-- Task item --
Your task is to filter the entries and copy every line containing the string "CReadInner".

-- Source records --
(* ===== verification/Allocator.v ===== *)
(** * Package value: allocators

    Models [value/allocator.go]: objects that the accessors hand out live in a
    memory, and an [Allocator] either takes them from it ([heapAllocator]) or
    keeps freed ones in lists, by type, to hand them out again
    ([freelistAllocator]).  A range of a list owns the object that its [Item]
    returns.  What a client does with an allocator is a list of commands on the
    handles it got; a write sets the fields that the code sets. *)
From S2P Require Import Prelude GoLib GoFloat Value ValueOrder Schema TypedHelpers GoReflect JsonTag ReflectCache ValueReflect.

(** ** Objects *)

Abbreviation loc := nat.

(** The types of objects. *)
Inductive ObjKind :=
  | kValueUnstructured | kListUnstructuredRange
  | kValueReflect | kMapReflect | kStructReflect | kListReflect | kListReflectRange.

#[export] Instance ObjKind_eq_dec : EqDecision ObjKind.
Proof. solve_decision. Defined.

(** The fields of an object, but for the pointer to the object it owns.  A
    [reflect.Value] that is not set is [None], and so is a nil pointer. *)
Inductive ObjFields :=
  | FValueUnstructured (Value : value)
  | FListUnstructuredRange (list : list value) (i : Z)
  | FValueReflect (parent : option (RValue * string)) (v : option RValue) (k : reflectType)
  | FMapReflect (parent : option (RValue * string)) (v : option RValue) (k : reflectType)
  | FStructReflect (parent : option (RValue * string)) (v : option RValue) (k : reflectType)
  | FListReflect (v : option RValue)
  | FListReflectRange (list : option RValue) (i : Z) (entry : option GoType).

Definition kindOf (f : ObjFields) : ObjKind :=
  match f with
  | FValueUnstructured _ => kValueUnstructured
  | FListUnstructuredRange _ _ => kListUnstructuredRange
  | FValueReflect _ _ _ => kValueReflect
  | FMapReflect _ _ _ => kMapReflect
  | FStructReflect _ _ _ => kStructReflect
  | FListReflect _ => kListReflect
  | FListReflectRange _ _ _ => kListReflectRange
  end.

(** An object; [o_inner] is the field [vv] or [vr] of a range. *)
Record Obj := mkObj { o_fields : ObjFields; o_inner : option loc }.

Abbreviation Mem := (list Obj).

(** The fields of [&T{}]. *)
Definition zeroFields (k : ObjKind) : ObjFields :=
  match k with
  | kValueUnstructured => FValueUnstructured VNull
  | kListUnstructuredRange => FListUnstructuredRange [] 0
  | kValueReflect => FValueReflect None None mapType
  | kMapReflect => FMapReflect None None mapType
  | kStructReflect => FStructReflect None None mapType
  | kListReflect => FListReflect None
  | kListReflectRange => FListReflectRange None 0 None
  end.

(** The type of the object that a range owns. *)
Definition innerKind (k : ObjKind) : option ObjKind :=
  match k with
  | kListUnstructuredRange => Some kValueUnstructured
  | kListReflectRange => Some kValueReflect
  | _ => None
  end.

(** [&T{}], [&listUnstructuredRange{vv: &valueUnstructured{}}] and the like. *)
Definition newObj (k : ObjKind) (m : Mem) : Mem * loc :=
  match innerKind k with
  | Some k' => (m ++ [mkObj (zeroFields k') None; mkObj (zeroFields k) (Some (length m))], S (length m))
  | None => (m ++ [mkObj (zeroFields k) None], length m)
  end.

(** Assign the fields of an object; its pointer stays. *)
Definition setFields (l : loc) (f : ObjFields) (m : Mem) : Mem :=
  alter (fun o => mkObj f (o_inner o)) l m.

(** ** The interface *)

(** [Free] of a pointer; any other value is left alone by every allocator. *)
Class Allocator (A : Type) := {
  a_new : A;
  a_alloc : ObjKind -> Mem * A -> Outcome (loc * (Mem * A));
  a_Free : loc -> Mem * A -> Mem * A;
}.

(** *** heapAllocator *)

Definition heap_alloc (k : ObjKind) (s : Mem * unit) : Outcome (loc * (Mem * unit)) :=
  let '(m, l) := newObj k s.1 in Ret (l, (m, tt)).
Definition heap_Free (_ : loc) (s : Mem * unit) : Mem * unit := s.

#[export] Instance heapAllocator : Allocator unit := {|
  a_new := tt;
  a_alloc := heap_alloc;
  a_Free := heap_Free;
|}.

(** *** freelistAllocator *)

Definition freelistMaxSize : nat := Z.to_nat 1000.

Record freelistState := mkFreelists {
  fl_valueUnstructured : list loc;
  fl_listUnstructuredRange : list loc;
  fl_valueReflect : list loc;
  fl_mapReflect : list loc;
  fl_structReflect : list loc;
  fl_listReflect : list loc;
  fl_listReflectRange : list loc;
}.

(** The freelist of a type, and replacing it. *)
Definition freelist (k : ObjKind) (w : freelistState) : list loc :=
  match k with
  | kValueUnstructured => fl_valueUnstructured w
  | kListUnstructuredRange => fl_listUnstructuredRange w
  | kValueReflect => fl_valueReflect w
  | kMapReflect => fl_mapReflect w
  | kStructReflect => fl_structReflect w
  | kListReflect => fl_listReflect w
  | kListReflectRange => fl_listReflectRange w
  end.

Definition with_freelist (k : ObjKind) (l : list loc) (w : freelistState) : freelistState :=
  let '(mkFreelists a b c d e f g) := w in
  match k with
  | kValueUnstructured => mkFreelists l b c d e f g
  | kListUnstructuredRange => mkFreelists a l c d e f g
  | kValueReflect => mkFreelists a b l d e f g
  | kMapReflect => mkFreelists a b c l e f g
  | kStructReflect => mkFreelists a b c d l f g
  | kListReflect => mkFreelists a b c d e l g
  | kListReflectRange => mkFreelists a b c d e f l
  end.

Definition NewFreelistAllocator : freelistState := mkFreelists [] [] [] [] [] [] [].

(** [freelist.allocate]: the object that was freed last, or a new one. *)
Definition freelist_allocate (k : ObjKind) (fl : list loc) (m : Mem) : loc * (Mem * list loc) :=
  match last fl with
  | Some l => (l, (m, removelast fl))
  | None => let '(m, l) := newObj k m in (l, (m, fl))
  end.

Definition freelist_free (l : loc) (fl : list loc) : list loc :=
  if (length fl <? freelistMaxSize)%nat then fl ++ [l] else fl.

(** The methods [allocValueUnstructured] and so on; the type assertion panics
    on an object of another type. *)
Definition freelist_alloc (k : ObjKind) (s : Mem * freelistState) : Outcome (loc * (Mem * freelistState)) :=
  let '(m, w) := s in
  let '(l, (m, fl)) := freelist_allocate k (freelist k w) m in
  match m !! l with
  | Some o => if decide (kindOf (o_fields o) = k) then Ret (l, (m, with_freelist k fl w)) else Panic
  | None => Panic
  end.

(** What [Free] clears, so as not to hold references. *)
Definition clearFields (f : ObjFields) : ObjFields :=
  match f with
  | FValueUnstructured _ => FValueUnstructured VNull
  | FValueReflect _ v k => FValueReflect None v k
  | f => f
  end.

Definition clear (l : loc) (m : Mem) : Mem := alter (fun o => mkObj (clearFields (o_fields o)) (o_inner o)) l m.

(** A range clears the object it owns, any other object itself. *)
Definition freelist_Free (l : loc) (s : Mem * freelistState) : Mem * freelistState :=
  let '(m, w) := s in
  match m !! l with
  | Some o =>
    let k := kindOf (o_fields o) in
    (match o_inner o with Some l' => clear l' m | None => clear l m end,
     with_freelist k (freelist_free l (freelist k w)) w)
  | None => (m, w)
  end.

#[export] Instance freelistAllocator : Allocator freelistState := {|
  a_new := NewFreelistAllocator;
  a_alloc := freelist_alloc;
  a_Free := freelist_Free;
|}.

(** ** Clients *)

(** A client names objects by the order in which it got them. *)
Inductive Cmd :=
  | CNew (f : ObjFields)
  | CWrite (h : nat) (f : ObjFields)
  | CWriteInner (h : nat) (f : ObjFields)
  | CRead (h : nat)
  | CReadInner (h : nat)
  | CFree (h : nat).

(** The memory, the allocator, the objects of the client, and what it has read. *)
Record Client A := mkClient { cl_mem : Mem; cl_alloc : A; cl_handles : list loc; cl_seen : list ObjFields }.
#[global] Arguments mkClient {A} _ _ _ _.
#[global] Arguments cl_mem {A} _.
#[global] Arguments cl_alloc {A} _.
#[global] Arguments cl_handles {A} _.
#[global] Arguments cl_seen {A} _.

Section Client.
Context {A : Type} {Al : Allocator A}.

Definition handle (s : Client A) (h : nat) : Outcome loc :=
  match cl_handles s !! h with Some l => Ret l | None => Panic end.
Definition load (m : Mem) (l : loc) : Outcome Obj :=
  match m !! l with Some o => Ret o | None => Panic end.
Definition inner (s : Client A) (h : nat) : Outcome loc :=
  l ← handle s h; o ← load (cl_mem s) l; match o_inner o with Some l' => Ret l' | None => Panic end.

Definition cstep (c : Cmd) (s : Client A) : Outcome (Client A) :=
  match c with
  | CNew f =>
    res ← a_alloc (kindOf f) (cl_mem s, cl_alloc s);
    let '(l, (m, a)) := res in
    Ret (mkClient (setFields l f m) a (cl_handles s ++ [l]) (cl_seen s))
  | CWrite h f =>
    l ← handle s h; Ret (mkClient (setFields l f (cl_mem s)) (cl_alloc s) (cl_handles s) (cl_seen s))
  | CWriteInner h f =>
    l ← inner s h; Ret (mkClient (setFields l f (cl_mem s)) (cl_alloc s) (cl_handles s) (cl_seen s))
  | CRead h =>
    l ← handle s h; o ← load (cl_mem s) l;
    Ret (mkClient (cl_mem s) (cl_alloc s) (cl_handles s) (cl_seen s ++ [o_fields o]))
  | CReadInner h =>
    l ← inner s h; o ← load (cl_mem s) l;
    Ret (mkClient (cl_mem s) (cl_alloc s) (cl_handles s) (cl_seen s ++ [o_fields o]))
  | CFree h =>
    l ← handle s h;
    let '(m, a) := a_Free l (cl_mem s, cl_alloc s) in Ret (mkClient m a (cl_handles s) (cl_seen s))
  end.

Fixpoint crun (prog : list Cmd) (s : Client A) : Outcome (Client A) :=
  match prog with
  | [] => Ret s
  | c :: prog' => s ← cstep c s; crun prog' s
  end.

Definition cinit : Client A := mkClient [] a_new [] [].
End Client.

(** ** The contract *)

(** The objects as a client should see them: a live object with its fields, and the
    fields of the object it owns once they are set; [None] when freed. *)
Record AState := mkAState { as_objs : list (option (ObjFields * option ObjFields)); as_seen : list ObjFields }.

Definition live (s : AState) (h : nat) : option (ObjFields * option ObjFields) := mjoin (as_objs s !! h).
Definition put (s : AState) (h : nat) (o : option (ObjFields * option ObjFields)) : AState :=
  mkAState (<[h := o]> (as_objs s)) (as_seen s).

(** A client that uses objects after freeing them, or reads what nobody set, has no
    behaviour here. *)
Definition astep (c : Cmd) (s : AState) : option AState :=
  match c with
  | CNew f => Some (mkAState (as_objs s ++ [Some (f, None)]) (as_seen s))
  | CWrite h f =>
    o ← live s h; if decide (kindOf f = kindOf o.1) then Some (put s h (Some (f, o.2))) else None
  | CWriteInner h f =>
    o ← live s h; if decide (innerKind (kindOf o.1) = Some (kindOf f)) then Some (put s h (Some (o.1, Some f))) else None
  | CRead h => o ← live s h; Some (mkAState (as_objs s) (as_seen s ++ [o.1]))
  | CReadInner h => o ← live s h; f ← o.2; Some (mkAState (as_objs s) (as_seen s ++ [f]))
  | CFree h => o ← live s h; Some (put s h None)
  end.

Fixpoint arun (prog : list Cmd) (s : AState) : option AState :=
  match prog with
  | [] => Some s
  | c :: prog' => s ← astep c s; arun prog' s
  end.

Definition ainit : AState := mkAState [] [].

-- Response area --
  | CReadInner (h : nat)
  | CReadInner h =>
  | CReadInner h => o ← live s h; f ← o.2; Some (mkAState (as_objs s) (as_seen s ++ [f]))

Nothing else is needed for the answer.